Physical interactions between Hippo signaling complex, PCBP1, and PCBP2 in human cells and murine tissues. (A) Physical interactions between PCBP1, PCBP2, and Hippo components in HEK293 cell lines. HEK293 stable cell lines containing empty vector (EV), inducible Flag-PCBP1 (FP1), or Flag-PCBP2 (FP2) were induced for 18 h. The lysates were subjected to IP with anti-Flag resin, and immune complexes (IP: Flag) and whole-cell extracts (WCE) were examined by Western blotting using antibodies against Mst1, Mst2, Sav1, total Lats1 (tLats1), and Flag. (B) Physical interactions between PCBP2 and the Hippo complex in MCF10A cells.

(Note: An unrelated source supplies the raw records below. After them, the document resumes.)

#[local] Abbreviation descr p := (mojomDescriptor (heap p)).
Record inv p : Prop := mkInv {
  inv_descriptor : well_formed (descr p);
  inv_stream : exists ts, R (inputStream p) ts /\ Forall ok ts;
  inv_last : ok (lastConsumed p);
  inv_scope s : currentScope p = Some s -> is_Some (scopes (descr p) !! s);
  inv_structs q s : structTable (heap p) !! q = Some s -> dd_simpleName (s_decl s) <> "";
  inv_interfaces q i : interfaceTable (heap p) !! q = Some i -> dd_simpleName (i_decl i) <> "";
  inv_enums q e : enumTable (heap p) !! q = Some e -> dd_simpleName (e_decl e) <> ""
}.
Definition step p p' : Prop :=
  currentScope p' = currentScope p /\ mojomFile p' = mojomFile p /\
  grows named (mojomFile p) (descr p) (descr p').
#[export] Instance step_preorder : PreOrder step.
Proof.
  split.
  - intros p. split_and!; [done|done|reflexivity].
  - intros p1 p2 p3 (S1 & F1 & G1) (S2 & F2 & G2). split_and!; [congruence..|].
    etrans; [exact G1|]. by rewrite F1 in G2.
Qed.

Definition kp {A} (m : PM A) (Q : A -> Parser -> Prop) p : Prop :=
  match m p with
  | (p', Ok a) => inv p' /\ step p p' /\ Q a p'
  | _ => True
  end.
Definition keeps (b : bool) {A} (m : PM A) : Prop :=
  forall p, inv p -> (b = true -> is_Some (currentScope p)) -> kp m (fun _ _ => True) p.
(** ** From the empty descriptor *)
Lemma empty_heap_ok : driver_ok empty_heap.
Proof.
  split; [split; try done|].
  - split; try done; try apply NoDup_nil_2; [apply NewMojomDescriptor_tree| |intros p Hp..]; try by apply elem_of_nil in Hp.
    intros [|[|q]] n x; [unfold declared; cbn; by rewrite lookup_empty|done..].
  - intros name f. cbn. rewrite lookup_empty. split; [done|]. intros (fl & Hfl & _). by rewrite lookup_nil in Hfl.
Qed.
Lemma top_level_ok fileNames : fileNames ⊆ names -> Forall (ref_ok empty_heap) (map top_level fileNames).
Proof. intros Hsub. apply Forall_forall. intros r (name & -> & Hn)%list_elem_of_fmap. left. eauto. Qed.
Lemma no_imports_known queue : imports_known empty_heap queue.
Proof. by intros f fl n i Hfl. Qed.
Lemma nothing_unwanted : wanted empty_heap.
Proof. intros name. cbn. rewrite lookup_empty. by intros [? ?]. Qed.

Lemma parse_loop_run n h :
  parse_loop md n (map top_level names) empty_heap = (h, Ok tt) ->
  driver_ok h /\ wanted h /\ imports_known h [] /\
  (forall name, name ∈ names -> exists r, findFile (top_level name) = Ok r /\
     is_Some (MojomFilesByName (descr h) !! absolutePath r)).
Proof.
  intros Hrun. destruct (parse_loop_keeps _ _ _ _ empty_heap_ok nothing_unwanted (top_level_ok names ltac:(done)) (no_imports_known _) Hrun)
    as (? & ? & ? & _ & Hall). split_and!; try done. intros name Hn. apply Hall, list_elem_of_fmap. eauto.
Qed.
Lemma parse_loop_ends N :
  reachable_within N -> parser_ends N ->
  exists n, forall m, (n <= m)%nat -> ~ out_of_fuel (parse_loop md m (map top_level names) empty_heap).2.
Proof.
  intros HN Hends. apply (parse_loop_enough N (unread N empty_heap));
    auto using empty_heap_ok, top_level_ok, no_imports_known, nothing_unwanted.
  apply Forall_forall. intros r (name & -> & Hin)%list_elem_of_fmap r1 Hr1. by eapply rw_top.
Qed.
End Loop.

(** ** The driver *)
Section Driver.
Context {FP : FileProvider} {FL : LawfulProvider FP} {PI : ParseInvoker} {PL : LawfulInvoker PI}.

(** C35: When the driver returns without error, the descriptor is well-formed, no two files have the same canonical name, every top-level file was found and is a file of the descriptor, and every file of the descriptor was found for a top-level name or for an import of a file of the descriptor, from that file.  When everything is parsed, every import a file is indexed by was found from that file, is a file of the descriptor and has its canonical name recorded; when only the metadata is, no import is followed or has a canonical name. *)
Theorem parse_loop_loads metaDataOnly n fileNames h :
  parse_loop metaDataOnly n (map top_level fileNames) empty_heap = (h, Ok tt) ->
  well_formed (descr h) /\
  (forall name f, MojomFilesByName (descr h) !! name = Some f <->
     exists fl, mojomFiles (descr h) !! f = Some fl /\ CanonicalFileName fl = name) /\
  (forall name, name ∈ fileNames -> exists r, findFile (top_level name) = Ok r /\
     is_Some (MojomFilesByName (descr h) !! absolutePath r)) /\
  (forall name, is_Some (MojomFilesByName (descr h) !! name) ->
     exists q r, ref_ok metaDataOnly fileNames h q /\ findFile q = Ok r /\ absolutePath r = name) /\
  (forall f fl n i, mojomFiles (descr h) !! f = Some fl -> importsBySpecifiedName fl !! n = Some i ->
     if metaDataOnly then untold fl i else told h f n i).
Proof.
  intros Hrun. destruct (parse_loop_run _ _ _ _ Hrun) as (Hok & Hw & Hk & Hall).
  split_and!; [apply Hok|apply Hok|done|done|].
  intros f fl m i Hfl Hi. specialize (Hk f fl m i Hfl Hi). destruct metaDataOnly; [done|].
  destruct Hk as [?|(from & Hin & _)]; [done|]. by apply elem_of_nil in Hin.
Qed.

(** C37: On the descriptor the driver has filled the pass over the type references neither panics nor loses a reference. *)
Theorem type_pass_after_parsing metaDataOnly n fileNames h :
  parse_loop metaDataOnly n (map top_level fileNames) empty_heap = (h, Ok tt) ->
  exists d un e, resolveTypeReferences (descr h) = (d, Ok (un, e)) /\
    type_pass (descr h) (unresolvedTypeReferences (descr h)) d un e.
Proof.
  intros Hrun. destruct (parse_loop_run _ _ _ _ Hrun) as ([[Hw _ _ _] _] & _).
  destruct (resolveTypeReferences_run (descr h)) as (d & un & e & ? & _ & ?); try apply Hw. eauto.
Qed.
End Driver.

(** The tokens a parse of the contents sees. *)
Definition parser_tokens (contents : list Z) : list Token :=
  filter (fun t => Kind t ∉ comment_kinds) (default [] (tokenizeUnfiltered contents)).
Lemma lexer_no_eof src toks t : tokenizeUnfiltered src = Some toks -> In t toks -> Kind t <> EOF.
Proof.
  intros Htok Hin Hk. destruct (run_new src) as (l & Hrun & Hf). unfold tokenizeUnfiltered in Htok.
  rewrite Hrun in Htok. injection Htok as <-. destruct (final_tiling src l Hf) as (rs & Hr & Hle & Ht & _).
  destruct (tiling_In src _ rs t Ht Hr Hle Hin) as (rs0 & ts & k & -> & Hs & _). cbn in Hk. by subst k.
Qed.
(** A parse of contents without a bare comma ends, with fuel above the number of tokens. *)
Lemma Parse_ends_on fuel md contents stream name spec importer h h1 p :
  Tokenize contents = Some stream -> bare_comma (parser_tokens contents) = false ->
  (length (parser_tokens contents) < fuel)%nat ->
  MakeParser (E:=DriverError) name spec stream importer h = (h1, Ok p) ->
  (Parse fuel (SetMetaDataOnlyMode md p)).2 <> Err NoFuel.
Proof.
  intros Hs Hcomma Hfuel Hmake. destruct (MakeParser_run _ _ _ _ _ _ _ Hmake) as (fl & _ & _ & _ & _ & _ & ->).
  unfold Tokenize in Hs. destruct (tokenizeUnfiltered contents) as [toks|] eqn:Htok; [|done].
  unfold NewFilteredTokenStream in Hs. rewrite bool_decide_false in Hs by apply comment_kinds_EOF. injection Hs as <-.
  unfold parser_tokens in *. rewrite Htok in *. cbn [default] in *.
  eapply (Parse_stops (R := tokens_of toks) (md := md)); [|exact Hfuel| |exact Hcomma].
  - split; [done|split; [done|]]. split; [apply tokens_of_new|]. apply Forall_forall.
    intros t [_ Ht]%list_elem_of_filter. apply list_elem_of_In in Ht. by eapply lexer_no_eof.
  - unfold before_comma. cbn. by repeat (rewrite not_elem_of_cons; split; [done|]); apply not_elem_of_nil.
Qed.

Section OnDisk.
Context `{OS} (importDirs : list string).
#[local] Instance on_disk : FileProvider := OSFileProvider importDirs.
(** The fuel that the files of the set need. *)
Lemma parser_fuel (N : gset string) :
  exists fuel, forall name contents, name ∈ N -> ReadFile name = Some contents ->
    (length (parser_tokens contents) < fuel)%nat.
Proof.
  induction N as [|name N Hname [fuel IH]] using set_ind_L; [by exists 0%nat|].
  exists (fuel + S (length (parser_tokens (default [] (ReadFile name)))))%nat.
  intros n contents [->%elem_of_singleton|Hn]%elem_of_union Hc; [rewrite Hc; cbn; lia|]. specialize (IH n contents Hn Hc). lia.
Qed.
(** C36: The driver on the files of the operating system comes to an end, whether it parses everything or the metadata only and whatever imports are cyclic or repeated, when the files that can be reached are finitely many and none has a comma directly behind a left brace, a comma or a right bracket, where the parser hangs: with enough fuel for the parser and enough turns of the loop, neither runs out. *)
Theorem parse_loop_terminates metaDataOnly N fileNames :
  reachable_within fileNames N ->
  (forall name contents, name ∈ N -> ReadFile name = Some contents -> bare_comma (parser_tokens contents) = false) ->
  exists fuel, forall k, (fuel <= k)%nat -> exists n, forall m, (n <= m)%nat ->
    let outcome := (parse_loop (H1 := DefaultParseInvoker k) metaDataOnly m (map top_level fileNames) empty_heap).2 in
    outcome <> Err ParserOutOfFuel /\ outcome <> Err DriverOutOfFuel.
Proof.
  intros HN Hcomma. destruct (parser_fuel N) as [fuel Hfuel]. exists fuel. intros k Hk.
  destruct (parse_loop_ends (PI := DefaultParseInvoker k) metaDataOnly fileNames N HN) as [n Hn].
  - intros r contents stream name spec importer h h1 p Hr Hc Htok Hmake.
    assert (ReadFile (absolutePath r) = Some contents) as Hread.
    { cbn in Hc. unfold OS_provideContents in Hc. destruct (ReadFile _); [by injection Hc as ->|done]. }
    eapply Parse_ends_on; [done|by eapply Hcomma| |done]. pose proof (Hfuel _ _ Hr Hread). lia.
  - exists n. intros m Hm. specialize (Hn m Hm). split; intros He; apply Hn; [by right|by left].
Qed.
End OnDisk.

(** ** Two files that import each other *)
Definition source (s : string) : list Z :=
  map (fun c => if Ascii.eqb c "'" then 34 else Z.of_N (N_of_ascii c)) (String.list_ascii_of_string s).
Definition two_files (path : string) : option (list Z) :=
  if bool_decide (path = "/w/a.fidl") then Some (source "module m; import 'b.fidl'; struct A { B b; };")
  else if bool_decide (path = "/w/b.fidl") then Some (source "module m; import 'a.fidl'; struct B { int32 x; };")
  else None.
Definition two_files_os : OS :=
  {| Stat p := if bool_decide (p ∈ ["/w/a.fidl"; "/w/b.fidl"; "a.fidl"; "b.fidl"]) then Some false else None;
     ReadFile := two_files; Getwd := Some "/w" |}.
#[local] Instance two_files_provider : FileProvider := OSFileProvider (H:=two_files_os) [].
#[local] Instance two_files_parser : ParseInvoker := DefaultParseInvoker 100.
Definition two_files_run : Heap * res DriverError unit :=
  parse_loop false 5 (map top_level ["a.fidl"]) empty_heap.
Definition two_files_names : gset string := {["/w/a.fidl"; "/w/b.fidl"]}.

Lemma two_files_literals contents n from :
  provideContents from = Ok contents -> literal_of contents n -> n = "a.fidl" \/ n = "b.fidl".
Proof.
  cbn. unfold OS_provideContents. cbn. unfold two_files.
  intros H (toks & t & text & Htok & Hin & Hk & Htext & ->). revert H.
  repeat case_bool_decide; [| |done]; intros [= <-]; vm_compute in Htok; injection Htok as <-;
    repeat apply elem_of_cons in Hin as [->|Hin]; try done; try (by apply elem_of_nil in Hin);
    vm_compute in Htext; injection Htext as <-; vm_compute; auto.
Qed.
Lemma two_files_reachable : reachable_within (FP := two_files_provider) ["a.fidl"] two_files_names.
Proof.
  assert (forall r n, specifiedPath r = n -> n = "a.fidl" \/ n = "b.fidl" -> absolutePath r = "" ->
    forall r', findFile r = Ok r' -> absolutePath r' ∈ two_files_names) as Hfind.
  { intros r n Hn Hab Habs r'. cbn. unfold OS_findFile. rewrite Habs, Hn. cbn [negb bool_decide].
    assert (IsAbs n = false) as -> by by destruct Hab as [->| ->].
    assert (forall path r', at_path (H:=two_files_os) r path = Ok r' -> isFile (H:=two_files_os) path = true ->
      absolutePath r' ∈ two_files_names) as Hat.
    { intros path r1 Hr1. unfold isFile, at_path in *. cbn [Stat two_files_os]. case_bool_decide as Hp; [|done]. intros _.
      repeat apply elem_of_cons in Hp as [->|Hp]; try (by apply elem_of_nil in Hp);
        vm_compute in Hr1; injection Hr1 as <-; apply (bool_decide_unpack _); by vm_compute. }
    cbn [search_dirs]. destruct (importedFrom r); repeat (case_match; [by eauto|]); by eauto || done. }
  split.
  - intros name r ->%list_elem_of_singleton. by eapply Hfind; [|left|].
  - intros from f contents n r _ Hc Hl Hf. by eapply (Hfind (import_of _ n) n eq_refl (two_files_literals _ _ _ Hc Hl)).
Qed.
Theorem parse_loop_terminates_witness :
  exists fuel, forall k, (fuel <= k)%nat -> exists n, forall m, (n <= m)%nat ->
    let outcome := (parse_loop (H1 := DefaultParseInvoker k) false m (map top_level ["a.fidl"]) empty_heap).2 in
    outcome <> Err ParserOutOfFuel /\ outcome <> Err DriverOutOfFuel.
Proof.
  apply (parse_loop_terminates (H:=two_files_os) [] false two_files_names ["a.fidl"]); [apply two_files_reachable|].
  intros name contents Hname Hread. cbn in Hread. unfold two_files in Hread.
  repeat case_bool_decide; [| |done]; injection Hread as <-; by vm_compute.
Defined.
Theorem parse_loop_loads_witness :
  two_files_run.2 = Ok tt /\ told two_files_run.1 0 "b.fidl" 0 /\ told two_files_run.1 1 "a.fidl" 0.
Proof.
  split; [by vm_compute|].
  destruct (parse_loop_loads false 5 ["a.fidl"] two_files_run.1) as (_ & _ & _ & _ & H);
    [unfold two_files_run; by vm_compute|].
  assert (is_Some (mojomFiles (descr two_files_run.1) !! 0%nat) /\ is_Some (mojomFiles (descr two_files_run.1) !! 1%nat))
    as [[f0 H0] [f1 H1]] by by vm_compute; split; eexists.
  split; eapply H; [exact H0| |exact H1|]; vm_compute in H0, H1; injection H0 as <-; injection H1 as <-; by vm_compute.
Defined.
Theorem type_pass_after_parsing_witness :
  exists d un e, resolveTypeReferences (descr two_files_run.1) = (d, Ok (un, e)) /\
    type_pass (descr two_files_run.1) (unresolvedTypeReferences (descr two_files_run.1)) d un e.
Proof. apply (type_pass_after_parsing false 5 ["a.fidl"]). by vm_compute. Defined.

MCF10A cell lysates were subjected to IP with anti-PCBP2 antibody or normal mouse IgG. Immune complexes and WCE were examined by Western blotting for Mst1, Mst2, and PCBP2. Sav1 is not detectable due to the interference of IgG heavy chain. Experiments were replicated three times. (C to E) Binding of Mst1 and Mst2 to PCBP2 in lung and liver. Mouse lung extracts (C), mammary gland extracts (D), and liver extracts (E) were subjected to IP with anti-PCBP2 and normal mouse IgG. Immune complexes and tissue extracts (LuE, MaE, and LvE) were analyzed by Western blotting for Mst1 and Mst2. (F to I) Effects of iron supplementation or chelation on binding of Hippo components to PCBPs. Cells expressing Flag-PCBP1 (F and G) or Flag PCBP2 (I) were treated overnight with iron (Fe) (100 μg/ml) or the iron chelator Dfo (100 μM). The lysates were subjected to IP and Western blotting as for panel A. (H) Quantitation of Hippo components coprecipitated with Flag-PCBP1. Experiments were replicated three times; *, P < 0.05. The error bars indicate SEM.